An important and challenging aspect of developing an intelligent transportation system is the identification of nighttime vehicles. Most accidents occur at night owing to the absence of night lighting conditions. Vehicle detection has become a vital subject for research to ensure safety and avoid accidents. New vision-based on-road nighttime vehicle detection and tracking system are suggested in this survey paper using taillight and headlight features. Using computer vision and some image processing techniques, the proposed system can identify vehicles based on taillight and headlight features. For vehicle tracking, a centroid tracking algorithm has been used. Euclidean Distance method has been used for measuring the distances between two neighboring objects and tracks the nearest neighbor.

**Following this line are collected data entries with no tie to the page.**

(* ===== verification/Supervisor.v ===== *)
(** * Supervisor: restarting, reloading and draining the children

    Model of [monitor_children], [restart_worker], [restart_edge], [drain_service] and the
    boot sequence [ServiceRunner::run] of [crates/oxo-pingora-edge/src/service.rs].  A child
    is known by whether its process runs, the edge also by the certificate pair it loaded;
    a child ends only when it exits by itself, as a poll then reports, or when it is killed
    and waited for, and a running child whose last holder is overwritten or dropped is
    counted as a stray.  Signals of the drain are kept as a trace.  A [tick] says what one
    turn of the monitor loop observes, a [reload_env] what one certificate reload observes. *)

From S2P Require Import Prelude Text AcmeState AcmeCrash.

Inductive role : Type := REdge | RCable | RGrpc | RWorker (id : nat) | RRenew.
#[global] Instance role_eq_dec : EqDecision role.
Proof. solve_decision. Defined.
Inductive action : Type :=
| Term (r : role)                   (** SIGTERM to the process group *)
| Waited (r : role)                 (** the bounded wait for the child is over *)
| Killed (r : role).                (** SIGKILL, and waited for *)

(** [Child::try_wait]. *)
Inductive poll : Type := Running | Exited | WaitFails.

Inductive ServiceError : Type :=
| ChildExited (r : role)
| Spawn (r : role)
| Wait
| NotReady (r : role)
| AcmeReload (s : stop).

(** ** One child *)

(** [try_wait] where the code only asks whether the child is gone ([matches!(_, Ok(Some(_)))]):
    [gone] says that the poll found a running child gone; a failed poll finds nothing. *)
Definition try_wait (gone child : bool) : bool := child && negb gone.
(** SIGKILL, then [wait]. *)
Definition kill_and_wait (child : bool) : bool := false.
(** [p]: what the first poll and the bounded wait find. *)
Definition terminate_child (p : bool * bool) (child : bool) : bool :=
  let child := try_wait (fst p) child in
  if child then
    let child := try_wait (snd p) child in
    if child then kill_and_wait child else child
  else child.
(** A [Child] that is dropped keeps running. *)
Definition dropped (child : bool) : nat := if child then 1%nat else 0%nat.

Definition request_child_term (r : role) (gone child : bool) : list action * bool :=
  let child := try_wait gone child in (if child then [Term r] else [], child).
(** Whether the child is gone, and the child. *)
Definition wait_child_until_deadline (r : role) (gone child : bool) : bool * list action * bool :=
  let child := try_wait gone child in (negb child, [Waited r], child).
Definition force_child_shutdown (r : role) (gone child : bool) : list action * bool :=
  let child := try_wait gone child in if child then ([Killed r], kill_and_wait child) else ([], child).

Lemma terminate_child_gone p c : terminate_child p c = false.
Proof. destruct p as [[] []], c; reflexivity. Qed.

Inductive WorkerSlotState : Type := Booting | Ready | Draining | Stopped | SlotFailed.
Record ManagedWorker : Type := {
  slot_state : WorkerSlotState; generation : Z; draining : bool; crash_count : Z; worker_alive : bool }.
Definition set_slot (w : ManagedWorker) (st : WorkerSlotState) (drains alive : bool) : ManagedWorker :=
  {| slot_state := st; generation := generation w; draining := drains; crash_count := crash_count w; worker_alive := alive |}.

(** ** Worker restarts *)

(** In milliseconds. *)
Definition restart_backoff (crash_count : Z) : Z := 100 * Z.shiftl 1 (Z.min (saturating_sub crash_count 1) 5).

Record restart_env : Type := {
  ra_shutdown : bool;               (** on entry *)
  ra_young : bool;                  (** it ran for less than five seconds *)
  ra_slept : bool;                  (** the back-off was not cut short *)
  ra_spawns : bool;
  ra_attaches : bool;
  ra_ready : option bool;           (** [Some b]: became ready or failed; [None]: a drain began meanwhile *)
  ra_gone : bool * bool;            (** what terminating the new child finds *)
}.
(** The result, the worker, and how many running children were dropped. *)
Definition restart_worker (w : ManagedWorker) (e : restart_env) (id : nat) : result ServiceError unit * ManagedWorker * nat :=
  let w := set_slot w SlotFailed (draining w) (worker_alive w) in
  if ra_shutdown e then (Ok tt, w, 0%nat)
  else
    let w := {| slot_state := slot_state w; generation := generation w; draining := draining w;
                crash_count := if ra_young e then Z.min (crash_count w + 1) u32_max else 1; worker_alive := worker_alive w |} in
    if negb (ra_slept e) then (Ok tt, w, 0%nat)
    else if negb (ra_spawns e) then (Err (Spawn (RWorker id)), w, 0%nat)
    else
      let child := true in
      if negb (ra_attaches e) then (Err (NotReady (RWorker id)), w, dropped (terminate_child (ra_gone e) child))
      else match ra_ready e with
           | None => (Ok tt, w, dropped (terminate_child (ra_gone e) child))       (** in [wait_for_worker_ready] *)
           | Some false => (Err (NotReady (RWorker id)), w, dropped (terminate_child (ra_gone e) child))
           | Some true =>
               (Ok tt, {| slot_state := Ready; generation := saturating_add (generation w) 1; draining := false;
                          crash_count := crash_count w; worker_alive := child |}, dropped (worker_alive w))
           end.

(** ** The edge and the certificate reload *)

(** The pair in the state directory, and an edge with the pair it loaded when it started. *)
Abbreviation pair := (option bytes * option bytes)%type.
Definition pair_of (h : host) : pair := (content <$> files h !! Final CertPem, content <$> files h !! Final KeyPem).
Record EdgeChild : Type := { e_alive : bool; e_pair : pair }.
Definition set_alive (edge : EdgeChild) (alive : bool) : EdgeChild := {| e_alive := alive; e_pair := e_pair edge |}.
Definition terminate_edge (p : bool * bool) (edge : EdgeChild) : EdgeChild := set_alive edge (terminate_child p (e_alive edge)).

(** [spawn_edge] and [wait_for_edge_ready]: the edge exits, does not listen in time, or the
    poll itself fails. *)
Inductive boot : Type := SpawnFails | Boots | BootExits | BootTimesOut | BootUnknown.
Definition wait_for_edge_ready (b : boot) (p : bool * bool) (edge : EdgeChild) : result ServiceError unit * EdgeChild :=
  match b with
  | BootExits => (Err (ChildExited REdge), set_alive edge false)
  | BootTimesOut => (Err (NotReady REdge), terminate_edge p edge)
  | BootUnknown => (Err Wait, edge)
  | Boots | SpawnFails => (Ok tt, edge)
  end.

Record reload_env : Type := {
  re_shutdown : nat -> bool;        (** before attempt 0 and 1, and after the rollback (2) *)
  re_boot : nat -> boot;            (** attempts 0 and 1 with the new pair, 2 with the old one *)
  re_now : Z;
  re_term : bool;                   (** what the polls of the drain of the old edge find *)
  re_wait : bool;
  re_force : bool;
  re_gone : nat -> bool * bool;     (** what terminating an edge of an attempt finds *)
}.
(** [drain_edge_for_reload]. *)
Definition drain_edge_for_reload (e : reload_env) (edge : EdgeChild) : EdgeChild :=
  let '(_, child) := request_child_term REdge (re_term e) (e_alive edge) in
  let '(done, _, child) := wait_child_until_deadline REdge (re_wait e) child in
  set_alive edge (if negb done then snd (force_child_shutdown REdge (re_force e) child) else child).

(** What a reload returns: the result, the edge in its variable, the strays and the disk. *)
Record reloaded : Type := { rl_result : result ServiceError unit; rl_edge : EdgeChild; rl_strays : nat; rl_disk : host }.
(** [*edge = spawn_edge(config)?]: the new edge loads the pair on disk; the old value is dropped. *)
Definition spawn_edge_over (b : boot) (edge : EdgeChild) (strays : nat) (h : host) : option (EdgeChild * nat) :=
  match b with
  | SpawnFails => None
  | _ => Some ({| e_alive := true; e_pair := pair_of h |}, (strays + dropped (e_alive edge))%nat)
  end.

(** ** The children together *)

Record sup : Type := {
  s_edge : EdgeChild;
  s_cable : option bool;
  s_grpc : option bool;
  s_workers : list ManagedWorker;
  s_renew : option bool;
  s_strays : nat;
  s_disk : host;
}.
Definition with_edge (s : sup) (x : EdgeChild) : sup :=
  {| s_edge := x; s_cable := s_cable s; s_grpc := s_grpc s; s_workers := s_workers s; s_renew := s_renew s; s_strays := s_strays s; s_disk := s_disk s |}.
Definition with_cable (s : sup) (x : option bool) : sup :=
  {| s_edge := s_edge s; s_cable := x; s_grpc := s_grpc s; s_workers := s_workers s; s_renew := s_renew s; s_strays := s_strays s; s_disk := s_disk s |}.
Definition with_grpc (s : sup) (x : option bool) : sup :=
  {| s_edge := s_edge s; s_cable := s_cable s; s_grpc := x; s_workers := s_workers s; s_renew := s_renew s; s_strays := s_strays s; s_disk := s_disk s |}.
Definition with_workers (s : sup) (x : list ManagedWorker) (dropped : nat) : sup :=
  {| s_edge := s_edge s; s_cable := s_cable s; s_grpc := s_grpc s; s_workers := x; s_renew := s_renew s; s_strays := (s_strays s + dropped)%nat; s_disk := s_disk s |}.
Definition with_renew (s : sup) (x : option bool) (dropped : nat) : sup :=
  {| s_edge := s_edge s; s_cable := s_cable s; s_grpc := s_grpc s; s_workers := s_workers s; s_renew := x; s_strays := (s_strays s + dropped)%nat; s_disk := s_disk s |}.
Definition with_reload (s : sup) (x : reloaded) : sup :=
  {| s_edge := rl_edge x; s_cable := s_cable s; s_grpc := s_grpc s; s_workers := s_workers s; s_renew := s_renew s; s_strays := rl_strays x; s_disk := rl_disk x |}.
Definition opt_alive (o : option bool) : bool := match o with Some b => b | None => false end.
Definition is_alive (s : sup) (r : role) : bool :=
  match r with
  | REdge => e_alive (s_edge s)
  | RCable => opt_alive (s_cable s)
  | RGrpc => opt_alive (s_grpc s)
  | RWorker i => match s_workers s !! i with Some w => worker_alive w | None => false end
  | RRenew => opt_alive (s_renew s)
  end.

(** The [terminate_*] functions; [p] says what each termination finds. *)
Abbreviation finds := (role -> bool * bool).
Definition term_edge (p : finds) (s : sup) : sup := with_edge s (terminate_edge (p REdge) (s_edge s)).
Definition terminate_cable (p : finds) (s : sup) : sup := with_cable s (terminate_child (p RCable) <$> s_cable s).
Definition terminate_grpc (p : finds) (s : sup) : sup := with_grpc s (terminate_child (p RGrpc) <$> s_grpc s).
Definition terminate_renew (p : finds) (s : sup) : sup := with_renew s (terminate_child (p RRenew) <$> s_renew s) 0.
Definition terminate_workers (p : finds) (s : sup) : sup :=
  with_workers s (imap (fun i w => set_slot w Stopped (draining w) (terminate_child (p (RWorker i)) (worker_alive w))) (s_workers s)) 0.

(** ** The drain *)

(** The polls of the drain, in order, and what each finds. *)
Inductive stage : Type := AtTerm | AtWait | AtCheck | AtForce.
Abbreviation drain_env := (stage -> role -> bool).

(** [for worker in workers.iter_mut()]. *)
Fixpoint each_worker (f : nat -> ManagedWorker -> list action * ManagedWorker) (i : nat) (ws : list ManagedWorker) : list action * list ManagedWorker :=
  match ws with
  | [] => ([], [])
  | w :: ws' => let '(t, w) := f i w in let '(ts, ws') := each_worker f (S i) ws' in (t ++ ts, w :: ws')
  end.
Definition term_opt (r : role) (gone : bool) (o : option bool) : list action * option bool :=
  match o with None => ([], None) | Some c => let '(t, c) := request_child_term r gone c in (t, Some c) end.
Definition wait_opt (r : role) (gone : bool) (o : option bool) : bool * list action * option bool :=
  match o with None => (true, [], None) | Some c => let '(done, t, c) := wait_child_until_deadline r gone c in (done, t, Some c) end.
Definition force_opt (done : bool) (r : role) (gone : bool) (o : option bool) : list action * option bool :=
  if done then ([], o) else match o with None => ([], None) | Some c => let '(t, c) := force_child_shutdown r gone c in (t, Some c) end.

In the proposed system two flexible fixed Region of Interest (ROI) have been used, one is the Headlight ROI, and another is the Taillight ROI that could adapt to different resolutions of the images and videos. The achievement of this research work is that the proposed two ROIs can work simultaneously in a frame to identify oncoming and preceding vehicles at night. The segmentation techniques and double thresholding method have been used to extract the red and white components from the scene to identify the vehicle headlights and taillights. To evaluate the capability of the proposed process, two types of datasets have been used. Experimental findings indicate that the performance of the proposed technique is reliable and effective in distinct nighttime environments for detection and tracking of vehicles. The proposed method has been able to detect and track double lights as well as single light such as motorcycle light and achieved average accuracy and average processing time of vehicle detection about 97.22% and 0.01 s per frame respectively.

Highlights

  • The number of vehicles on the road has risen very rapidly in current history and road accidents are escalating day by day [1]-[4]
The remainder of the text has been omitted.